One day my mother would say—usually when she was angry—something like, “If I behaved the way you have, my mother would hit me with a cast-iron skillet or throw something at me.” Another time she’d call her mother a saint and say how much she missed her.

I got this confusing picture of my grandmother as demonic and angelic. How could she be both? Which one was true? As I aged, I began to understand. I realized my grandmother treated her children badly much of the time. Those were painful, traumatic memories that my mother did her best to suppress.  But occasionally something would slip out. She’d state a fact about her childhood, and then she probably felt guilty. She was taught to be obedient and submissive to her parents. She was not allowed to speak for herself or even protect herself. Such behavior was disrespectful and subject to extreme punishment.

My sisters and I were also never allowed to say anything negative about my grandmother. She was a dark figure my mother had cast in bright light. My mother was taught that her mother’s status as the family matriarch was more important than anything else. My grandmother was allowed to be abusive but still respected, even revered.  And this is also what my sisters and I were taught about our mother. The family roles were cast in stone. The mother was at the top, the father a few steps below and the children at the bottom.

When I think about my childhood, I feel sad that my sisters and I couldn’t bond over our shared experience. Instead of coming together in solidarity, we’ve splintered. My oldest sister died many years ago, depressed, lonely and imbued with pain. My middle sister and I live in different states and different worlds.

A thought about my sister runs through my brain repeatedly: if she and I could truly forgive each other, could we finally find peace?  Could we release the toxic false assumptions and bad impressions we’ve made of each other over our lifetimes? Maybe if we acknowledged that these were formed from trauma, we could let them go. We learned some techniques that helped us survive then, but we don’t need them now.

Forgiving each other is the first step. Another one is discarding the family roles that keep us trapped in dysfunction. She was the big sister who took care of me. I was the little sister who needed help. When we were children, we needed those roles to stay safe. We do not need them now. They are chains to a dark past.

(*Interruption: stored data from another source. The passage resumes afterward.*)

(** pangea777.c:690-707 [pangea_unzbuf] The bytes written to a buffer of [size] bytes. *)
Definition pangea_unzbuf (size : Z) (hexstr : list Z) (n : Z) : option (list Z) :=
  buf ← unzbuf_loop (Z.to_nat n) hexstr 0 n;
  if size <? Z.of_nat (len buf) then None else Some buf.

(** ** Memory *)

(** The entries in some bytes, and [src] copied over the start of [dst]. *)
Fixpoint entries (n : nat) (data : list Z) : list (list Z) :=
  match n with O => [] | S n => take 32 data :: entries n (drop 32 data) end.
Definition overlay {A} (src dst : list A) : option (list A) :=
  if (len src <=? len dst)%nat then Some (src ++ drop (len src) dst) else None.

(** pangea777.c:39-39 [PANGEA_HANDGAP] *)
Definition PANGEA_HANDGAP : Z := 30.

(** The 64-bit number at the start of some bytes. *)
Definition first64 (data : list Z) : option Z := if (len data <? 8)%nat then None else Some (txid data).

(** pangea777.c:569-583 [pangea_rwaudit] With [saveflag]: the trail of a card is stored. *)
Definition save_audit (audit audits : list (list Z)) (cardi destplayer N : Z) : option (list (list Z)) :=
  for_loopM (Z.to_nat N) 0 (fun i audits =>
    a ← aget audit i; aset audits ((cardi * N + destplayer) * N + i) a) audits.

(** pangea777.c:578-582 [pangea_rwaudit] Without [saveflag]: the trail of a card is read. *)
Definition load_audit (audits : list (list Z)) (cardi destplayer N : Z) : option (list (list Z)) :=
  for_loopM (Z.to_nat N) 0 (fun i audit =>
    a ← aget audits ((cardi * N + destplayer) * N + i); Some (audit ++ [a])) [].

(** pangea777.c:359-372 [pangea_clearhand] *)
Definition pangea_clearhand (nd : node) : option node :=
  let d := dp nd in
  final ← overlay (replicate (Z.to_nat (dN d * numcards d)) zero256) (final (hand d));
  cardpubs ← overlay (replicate (Z.to_nat (1 + numcards d)) zero256) (cardpubs (hand d));
  let h := mkHand zero256 cardpubs final (replicate 5 zero256) (replicate 9 (replicate 2 zero256)) (replicate 9 0)
    (replicate 9 0) 0 0 0 0 (replicate 9 0) (replicate 10 0) (replicate 9 0)
    0 0 0 0 0 0 0 0 0 (replicate 9 0) (replicate 9 0) (replicate 9 0) (replicate 9 0)
    0 0 (replicate 5 255) (replicate 9 (replicate 255 0)) (replicate 9 (replicate 7 255)) in
  Some (on_priv (fun p => p.[hole <- [255; 255]].[cardis <- [255; 255]].[holecards <- replicate 2 zero256])
         (on_hand (fun _ => h) nd)).

Section Handlers.
Context (slot : Z) (privkey : list Z) (now : Z).

(** pangea777.c:403-407 [pangea_newdeck] The public keys of the players in the order of the game. *)
Definition players_pubs (nd : node) : option (list (list Z)) :=
  for_loopM (Z.to_nat (dN (dp nd))) 0 (fun i pubs =>
    s ← pangea_slot (sp nd) i; pub ← aget (playerpubs (sp nd)) s; Some (pubs ++ [pub])) [].

(** pangea777.c:384-420 [pangea_newdeck] [rands] are the random bytes of the deck. *)
Definition pangea_newdeck (rands : list (list Z)) (nd : node) : option node :=
  nd ← pangea_clearhand nd;
  _ ← for_loopM (Z.to_nat (dN (dp nd))) 0 (fun i (_ : Z) =>
    s ← pangea_slot (sp nd) i; aget (balances (sp nd)) s) 0;
  '(_, d, s) ← pangea_neworder (dp nd) (sp nd) None 0;
  let nd := mkNode s d (priv nd) (out nd) in
  pubs ← players_pubs nd;
  order ← for_loopM (Z.to_nat (dN d)) 0 (fun i l => a ← aget (active s) i; Some (l ++ [a])) [];
  '(cards, cardpubs', prod) ← cards777_initdeck (numcards d) pubs rands;
  outs ← overlay cards (outcards (priv nd));
  keys ← overlay (cardpubs' ++ [prod]) (cardpubs (hand d));
  let nd := on_priv (fun p => p.[outcards <- outs])
    (on_hand (fun h => h.[cardpubs <- keys].[checkprod <- prod].[startdecktime <- u32 now])
      (on_dp (fun d => d.[newhand <- [123]]) nd)) in
  Some nd.[out <- out nd ++ [Newhand order (concat (take (Z.to_nat (numcards d + 1)) keys))]].

(** pangea777.c:422-453 [pangea_anotherhand] *)
Definition pangea_anotherhand (rands : list (list Z)) (nd : node) : option (Z * node) :=
  '(n, activej) ← for_loopM (Z.to_nat (numaddrs (sp nd))) 0 (fun i '(n, activej) =>
    b ← aget (balances (sp nd)) i;
    Some (if negb (b =? 0) then (n + 1, if activej <? 0 then i else activej) else (n, activej))) (0, -1);
  if n =? 1 then Some (1, nd) else nd ← pangea_newdeck rands nd; Some (n, nd).

(** pangea777.c:455-487 [pangea_newhand] [order] is the array [active] of the command. *)
Definition pangea_newhand (nd : node) (data : option (list Z)) (order : option (list Z)) : option (Z * node) :=
  match data with
  | Some data =>
      if negb (Z.of_nat (len data) =? (numcards (dp nd) + 1) * 32) then Some (-1, nd)
      else
        nd ← (if negb (slot =? 0) then
                nd ← pangea_clearhand nd;
                '(_, d, s) ← (match order with
                              | Some l => if (Z.to_nat CARDS777_MAXPLAYERS <? len l)%nat then None
                                          else pangea_neworder (dp nd) (sp nd) (Some l) (Z.of_nat (len l))
                              | None => pangea_neworder (dp nd) (sp nd) None 0
                              end);
                Some (mkNode s d (priv nd) (out nd))
              else Some nd);
        if dN (dp nd) =? 0 then None
        else
          let nd := on_dp (fun d => d.[button <- numhands d mod dN d].[numhands <- u32 (numhands d + 1)]) nd in
          keys ← overlay (entries (Z.to_nat (numcards (dp nd) + 1)) data) (cardpubs (hand (dp nd)));
          prod ← cards777_pubkeys keys (numcards (dp nd));
          let nd := on_dp (fun d => d.[summary <- []].[summaries <- 0].[mismatches <- 0])
                     (on_hand (fun h => h.[cardpubs <- keys].[checkprod <- prod]) nd) in
          if 0 <=? myind (sp nd) then
            nd ← summary_add nd CARDS777_START (le_bytes 4 (u32 (numhands (dp nd) - 1))) data;
            nd ← pangea_sendcmd slot nd "gotdeck" (-1) (take 8 prod) (cardi (hand (dp nd))) (userinput_starttime (hand (dp nd)));
            Some (0, nd)
          else Some (0, nd)
  | None => Some (-1, nd)
  end.

(** pangea777.c:494-499 [pangea_checkstart] Everybody has reported the product of the deck. *)
Definition all_agree (d : pubdata) : option bool :=
  r ← for_ret (Z.to_nat (dN d)) 0 (fun i (_ : unit) =>
    x ← aget (othercardpubs (hand d)) i;
    if x =? txid (checkprod (hand d)) then Some (inl tt) else Some (inr tt)) tt;
  Some (match r with inl _ => true | inr _ => false end).

(** The first [n] entries of an array as bytes. *)
Definition bytes_of (n : Z) (l : list (list Z)) : option (list Z) :=
  if (Z.to_nat n <=? len l)%nat then Some (concat (take (Z.to_nat n) l)) else None.

(** pangea777.c:489-508 [pangea_checkstart] *)
Definition pangea_checkstart (nd : node) : option node :=
  let d := dp nd in
  if negb (txid (checkprod (hand d)) =? 0) && negb (znth (newhand d) 0 =? 0) && (encodestarted (hand d) =? 0) then
    all ← all_agree d;
    if Bool.eqb all true then
      let nd := on_hand (fun h => h.[encodestarted <- u32 now]) nd in
      b ← pangea_slotB (sp nd);
      data ← bytes_of (dN d * numcards d) (outcards (priv nd));
      pangea_sendcmd slot nd "encoded" b data (dN d * numcards d) (-1)
    else Some nd
  else Some nd.

(** pangea777.c:510-527 [pangea_gotdeck] *)
Definition pangea_gotdeck (nd : node) (data : list Z) (senderind : Z) : option (Z * node) :=
  x ← first64 data;
  pubs ← aset (othercardpubs (hand (dp nd))) senderind x;
  nd ← pangea_checkstart (on_hand (fun h => h.[othercardpubs <- pubs]) nd);
  Some (0, nd).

The third step is treating each other like friends, not sisters. We are adult women who are equals. There is no hierarchy. We can both express ourselves. We can disagree at times. We can share our mistakes and vulnerabilities with each other. I can be open to her advice, and she can be open to mine. The playing field must always be level. If it’s not, we regress.

We will always be sisters, but I wish so much we could be friends.